* [Exercise objective] Starting at the top of the records, output every line through the one that contains "Definition pull_event (self", keeping each exactly as it appears.

==== Dataset entries ====

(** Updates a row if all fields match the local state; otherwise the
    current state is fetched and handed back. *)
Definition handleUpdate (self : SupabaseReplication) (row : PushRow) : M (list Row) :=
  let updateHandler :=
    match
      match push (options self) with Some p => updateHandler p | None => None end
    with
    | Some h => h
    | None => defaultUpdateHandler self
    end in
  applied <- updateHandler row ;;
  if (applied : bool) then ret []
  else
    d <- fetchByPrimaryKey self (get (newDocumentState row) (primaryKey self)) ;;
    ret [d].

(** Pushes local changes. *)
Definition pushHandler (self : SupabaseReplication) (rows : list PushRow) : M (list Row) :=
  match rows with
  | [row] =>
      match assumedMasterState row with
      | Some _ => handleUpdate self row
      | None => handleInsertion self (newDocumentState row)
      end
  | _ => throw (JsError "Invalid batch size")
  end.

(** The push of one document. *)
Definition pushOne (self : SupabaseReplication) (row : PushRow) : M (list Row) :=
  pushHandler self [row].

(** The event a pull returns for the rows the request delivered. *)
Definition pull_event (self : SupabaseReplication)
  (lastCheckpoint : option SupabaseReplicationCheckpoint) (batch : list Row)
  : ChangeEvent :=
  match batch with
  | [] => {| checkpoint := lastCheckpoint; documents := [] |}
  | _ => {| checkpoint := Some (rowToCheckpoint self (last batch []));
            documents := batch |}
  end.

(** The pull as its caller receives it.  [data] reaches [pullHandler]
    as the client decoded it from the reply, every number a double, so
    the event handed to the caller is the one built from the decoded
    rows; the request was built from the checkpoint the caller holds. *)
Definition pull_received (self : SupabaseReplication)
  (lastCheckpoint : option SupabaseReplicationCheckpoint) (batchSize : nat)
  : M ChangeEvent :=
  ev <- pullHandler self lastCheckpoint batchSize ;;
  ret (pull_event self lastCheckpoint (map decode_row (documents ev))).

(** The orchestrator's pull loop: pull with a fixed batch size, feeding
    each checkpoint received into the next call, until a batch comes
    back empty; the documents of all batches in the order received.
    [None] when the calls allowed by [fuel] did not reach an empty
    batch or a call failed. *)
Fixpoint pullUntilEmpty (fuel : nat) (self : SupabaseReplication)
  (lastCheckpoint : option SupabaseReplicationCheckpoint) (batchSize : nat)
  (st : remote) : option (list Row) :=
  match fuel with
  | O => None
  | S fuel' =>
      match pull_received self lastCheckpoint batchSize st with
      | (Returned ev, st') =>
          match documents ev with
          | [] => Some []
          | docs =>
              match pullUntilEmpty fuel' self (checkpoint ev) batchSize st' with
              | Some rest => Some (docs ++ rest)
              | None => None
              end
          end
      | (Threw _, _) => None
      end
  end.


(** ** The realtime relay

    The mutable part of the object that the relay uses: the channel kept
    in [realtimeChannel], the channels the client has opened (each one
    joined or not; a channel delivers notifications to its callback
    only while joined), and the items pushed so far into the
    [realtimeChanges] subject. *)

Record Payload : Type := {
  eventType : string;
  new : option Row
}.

====

* [Exercise answer]
(** Updates a row if all fields match the local state; otherwise the
    current state is fetched and handed back. *)
Definition handleUpdate (self : SupabaseReplication) (row : PushRow) : M (list Row) :=
  let updateHandler :=
    match
      match push (options self) with Some p => updateHandler p | None => None end
    with
    | Some h => h
    | None => defaultUpdateHandler self
    end in
  applied <- updateHandler row ;;
  if (applied : bool) then ret []
  else
    d <- fetchByPrimaryKey self (get (newDocumentState row) (primaryKey self)) ;;
    ret [d].

(** Pushes local changes. *)
Definition pushHandler (self : SupabaseReplication) (rows : list PushRow) : M (list Row) :=
  match rows with
  | [row] =>
      match assumedMasterState row with
      | Some _ => handleUpdate self row
      | None => handleInsertion self (newDocumentState row)
      end
  | _ => throw (JsError "Invalid batch size")
  end.

(** The push of one document. *)
Definition pushOne (self : SupabaseReplication) (row : PushRow) : M (list Row) :=
  pushHandler self [row].

(** The event a pull returns for the rows the request delivered. *)
Definition pull_event (self : SupabaseReplication)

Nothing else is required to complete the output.